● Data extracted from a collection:

Lemma build_sequence_primitives E hl bg :
  records_one_surface E ->
  forall l st,
  exists st',
    for_each (build_leaf E hl bg) st l = Ok st'
    /\ map vbo_signature (primitives st') =
       map vbo_signature (primitives st)
       ++ map drawable_signature (drawable_leaves l).
Proof.
  intros Hrec. induction l as [|[operation o] l IH]; intros st.
  - exists st. split; [reflexivity|]. cbn. now rewrite app_nil_r.
  - cbn [for_each drawable_leaves flat_map fst snd].
    fold (drawable_leaves l).
    destruct (as_PolySet (geom (leaf o))) as [ps|] eqn:Hps.
    + assert (Hgeom : geom (leaf o) = Some (GeomPolySet ps)).
      { destruct (geom (leaf o)) as [[ps'|k]|]; cbn in Hps;
          congruence. }
      assert (Hstep : exists st1,
                 build_leaf E hl bg st (operation, o) = Ok st1
                 /\ map vbo_signature (primitives st1) =
                    map vbo_signature (primitives st)
                    ++ [(operation, ps_convexity ps)]).
      { unfold build_leaf. cbn [fst snd]. destruct operation.
        - destruct (build_intersection_shape Hrec hl bg st o Hgeom)
            as (r & i0 & _ & ->).
          eexists. split; [reflexivity|]. cbn [primitives].
          rewrite map_app. reflexivity.
        - destruct (build_subtraction_shape Hrec hl bg st o Hgeom)
            as (r & i0 & _ & ->).
          eexists. split; [reflexivity|]. cbn [primitives].
          rewrite map_app. reflexivity. }
      destruct Hstep as (st1 & -> & Hsig). cbn [bind].
      destruct (IH st1) as (st' & Hrun & Hsig').
      exists st'. split; [exact Hrun|].
      rewrite Hsig', Hsig, <- app_assoc. reflexivity.
    + rewrite (build_leaf_skips _ _ _ _ (operation, o) Hps). cbn [bind app].
      apply IH.
Qed.

(** C2 as the spec words it fails: a product with one polygon-set leaf and
    one leaf whose geometry is of another kind.  One leaf has a supported
    surface, and the immediate path hands the compositor two primitives. *)
Lemma C2_unsupported_leaf_gets_a_primitive :
  let product := mkProduct [Sample.solid; Sample.nef] [] in
  as_PolySet (geom (leaf Sample.nef)) = None
  /\ length (drawable_leaves (leaf_sequence product)) = 1
  /\ exists prims,
       In (OpenCSG_render prims)
         (render_product Sample.env false None false false product)
       /\ length prims = 2.
Proof.
  cbv zeta. split; [reflexivity|]. split; [reflexivity|].
  eexists. split; [left; reflexivity | reflexivity].
Qed.
(** * Zero-API: route discovery, response envelope and fallback handlers

    A shallow embedding of the Express host of the repository.  The
    source holds the host twice: mounted under [/api] (module fields
    [meta] and [onStart]) and, in the first half of index.js, mounted
    under [/ladybug] (module fields [config] and [execute]).  The two
    differ in names and constants only, so every definition takes the
    deployment as a [flavor]; the names are those of the [/api] host.

    Conventions of the model.
    - A JavaScript value that can be serialised is a [json]; [None] in an
      [option json] is [undefined].
    - An object is a finite map from its own property names to values.
      Property order only shows in the serialised text and is not part
      of the model.  The properties every object inherits from
      [Object.prototype] are modelled where the program reads a property
      under a name taken from a module ([object_prototype]).
    - The properties of a module's [meta] have the types the data model
      gives them (strings, a list of strings, booleans).
    - Strings are byte strings; [toLowerCase] acts on ASCII letters.
    - Express's route matching and path compiler, the body parsers, the
      static middleware, the file system, the clock and the process
      metrics are inputs of the model.
    - A thrown value is an error with a message, or it is [null] or
      [undefined]; the two are kept apart because the program's [catch]
      blocks read [error.message]. *)

From Stdlib Require Import QArith Ascii.
From stdpp Require Import base option list gmap strings sets pretty.

Set Warnings "-register-all".

Open Scope string_scope.
Open Scope list_scope.

(** ** JavaScript values *)

Inductive json :=
| JNull
| JBool (b : bool)
| JNum (q : Q)
| JStr (s : string)
| JArr (items : list json)
| JObj (fields : gmap string json).

(** [completion A] is the result of evaluating an expression: a value,
    a thrown error with its message, or a thrown [null] or
    [undefined]. *)
Inductive completion (A : Type) :=
| Normal (a : A)
| Throw (message : string)
| ThrowNullish.
Arguments Normal {A} a.
Arguments Throw {A} message.
Arguments ThrowNullish {A}.

#[global] Instance completion_ret : MRet completion := fun _ a => Normal a.
#[global] Instance completion_bind : MBind completion := fun _ _ k c =>
  match c with
  | Normal a => k a
  | Throw e => Throw e
  | ThrowNullish => ThrowNullish
  end.

(** ToBoolean. *)
Definition truthy (v : option json) : bool :=
  match v with
  | None => false
  | Some JNull => false
  | Some (JBool b) => b
  | Some (JNum q) => negb (Qnum q =? 0)%Z
  | Some (JStr s) => negb (String.eqb s "")
  | Some (JArr _) => true
  | Some (JObj _) => true
  end.

(** [v === null]. *)
Definition is_null (v : json) : bool :=
  match v with
  | JNull => true
  | _ => false
  end.

(** [typeof v === 'object']: true of objects, of arrays and of [null]. *)
Definition typeof_object (v : json) : bool :=
  match v with
  | JNull | JArr _ | JObj _ => true
  | JBool _ | JNum _ | JStr _ => false
  end.

(** [a || b]. *)
Definition js_or (a b : option json) : option json :=
  if truthy a then a else b.

(** [v || d] where [d] is a defined value: the result is defined. *)
Definition or_default (v : option json) (d : json) : json :=
  match js_or v (Some d) with
  | Some x => x
  | None => d
  end.

(** [v.k] for the property names the program reads (status, apiSettings,
    operator, version): reading a property of [null] or [undefined]
    throws a TypeError; primitives and arrays have no such property. *)
Definition member (v : option json) (k : string) : completion (option json) :=
  match v with
  | None => Throw "TypeError: Cannot read properties of undefined"
  | Some JNull => Throw "TypeError: Cannot read properties of null"
  | Some (JObj fields) => Normal (fields !! k)
  | Some _ => Normal None
  end.

(** The same read where the receiver is known not to be nullish. *)
Definition prop (v : option json) (k : string) : option json :=
  match v with
  | Some (JObj fields) => fields !! k
  | _ => None
  end.

(** Decimal name of an array index, as in [String(i)]. *)
Definition index_key (i : nat) : string := pretty i.

(** Own enumerable properties, the ones an object spread copies: the
    fields of an object, the indexed elements of an array, nothing for
    [null] and the primitives that reach a spread here. *)
Definition own_props (v : json) : gmap string json :=
  match v with
  | JObj fields => fields
  | JArr items => list_to_map (imap (fun i x => (index_key i, x)) items)
  | _ => ∅
  end.

(** [{...base, ...v}]: the properties of [v] are written over [base]. *)
Definition spread (base : gmap string json) (v : json) : gmap string json :=
  own_props v ∪ base.

(** ** Deployments *)

Inductive flavor := Api | Ladybug.

Definition api_prefix (fl : flavor) : string :=
  match fl with
  | Api => "/api"
  | Ladybug => "/ladybug"
  end.

(** ** Response envelope middleware *)

(** The object literal of [res.json] before [...data] is spread into it. *)
Definition envelope_literal (fl : flavor) (status operator version : json)
    (timestamp : string) : gmap string json :=
  match fl with
  | Api =>
      <["version" := version]>
        (<["timestamp" := JStr timestamp]>
           (<["operator" := operator]>
              (<["status" := status]> ∅)))
  | Ladybug =>
      <["ladybug" := JStr "🐞"]>
        (<["timestamp" := JStr timestamp]>
           (<["version" := version]>
              (<["framework" := JStr "Ladybug API Framework"]>
                 (<["developer" := operator]>
                    (<["status" := status]> ∅)))))
  end.

Definition default_operator (fl : flavor) : json :=
  match fl with
  | Api => JStr "Ladybug APIs"
  | Ladybug => JStr "AjiroDesu"
  end.

Definition default_version (fl : flavor) : json :=
  match fl with
  | Api => JStr "1.0.0"
  | Ladybug => JStr "Ladybug bot"
  end.

(** [res.json] as replaced by the middleware; the result is the value
    handed to Express's own [res.json], that is, the body the client
    receives.  [now] is [new Date().toISOString()] at the call. *)
Definition res_json (fl : flavor) (settings : json) (now : string)
    (data : json) : completion json :=
  if truthy (Some data) && typeof_object data then
    status ← member (Some data) "status";
    apiSettings ← member (Some settings) "apiSettings";
    operator ← (if truthy apiSettings then member apiSettings "operator"
                else Normal apiSettings);
    version ← member (Some settings) "version";
    Normal (JObj (spread
      (envelope_literal fl
         (or_default status (JStr "success"))
         (or_default operator (default_operator fl))
         (or_default version (default_version fl))
         now)
      data))
  else Normal data.

(** The envelope as the specification words it: the defaults
    [status: "success"], the operator (or developer) and the version
    drawn from the settings, the timestamp, and for the ladybug
    deployment the framework name and the marker. *)
Definition envelope_defaults (fl : flavor) (settings : json) (now : string)
    : gmap string json :=
  envelope_literal fl (JStr "success")
    (or_default (prop (prop (Some settings) "apiSettings") "operator")
       (default_operator fl))
    (or_default (prop (Some settings) "version") (default_version fl))
    now.
(* ===== verification/_CoqProject ===== *)
-Q . S2P
Prelude.v
PyDecimal.v
PyText.v
Sha256.v
AgentModel.v
RunControl.v
PlanModel.v
Preflight.v
ToolRun.v
PyParse.v
Ledger.v
Claims.v
FinModel.v
FinCalc.v
Session.v
FinNormalize.v
FinFormulas.v
FinMetrics.v
ProviderGuards.v
AgentRun.v
AgentCli.v
Text.v
DocModel.v
Chunking.v
Citations.v
Knowledge.v
DocIdentity.v
Parsers.v
Ingest.v
Citable.v
DocumentCli.v
Bm25.v
RetrievalModel.v
Ranking.v
Lexical.v
Retrieval.v
Grounded.v
RagRead.v
ReportModel.v
ReportText.v
ReportLabels.v
Language.v
Reflection.v
ReportRevise.v
ReleaseGate.v
ReportInput.v
ReportTemplate.v
ReportRender.v
ReportCompose.v
Composed.v
ReportStore.v
ReportCli.v
ReportRuns.v
Published.v
ProviderSync.v
SyncStore.v
LiveModel.v
GateB.v
LiveStore.v
LiveBudget.v
SecPolicy.v
HttpClient.v
Artifacts.v
SecPilot.v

● Exercise: Make a copy of each line in the records that has the word "Sample".

● Result for this task:
  let product := mkProduct [Sample.solid; Sample.nef] [] in
  as_PolySet (geom (leaf Sample.nef)) = None
         (render_product Sample.env false None false false product)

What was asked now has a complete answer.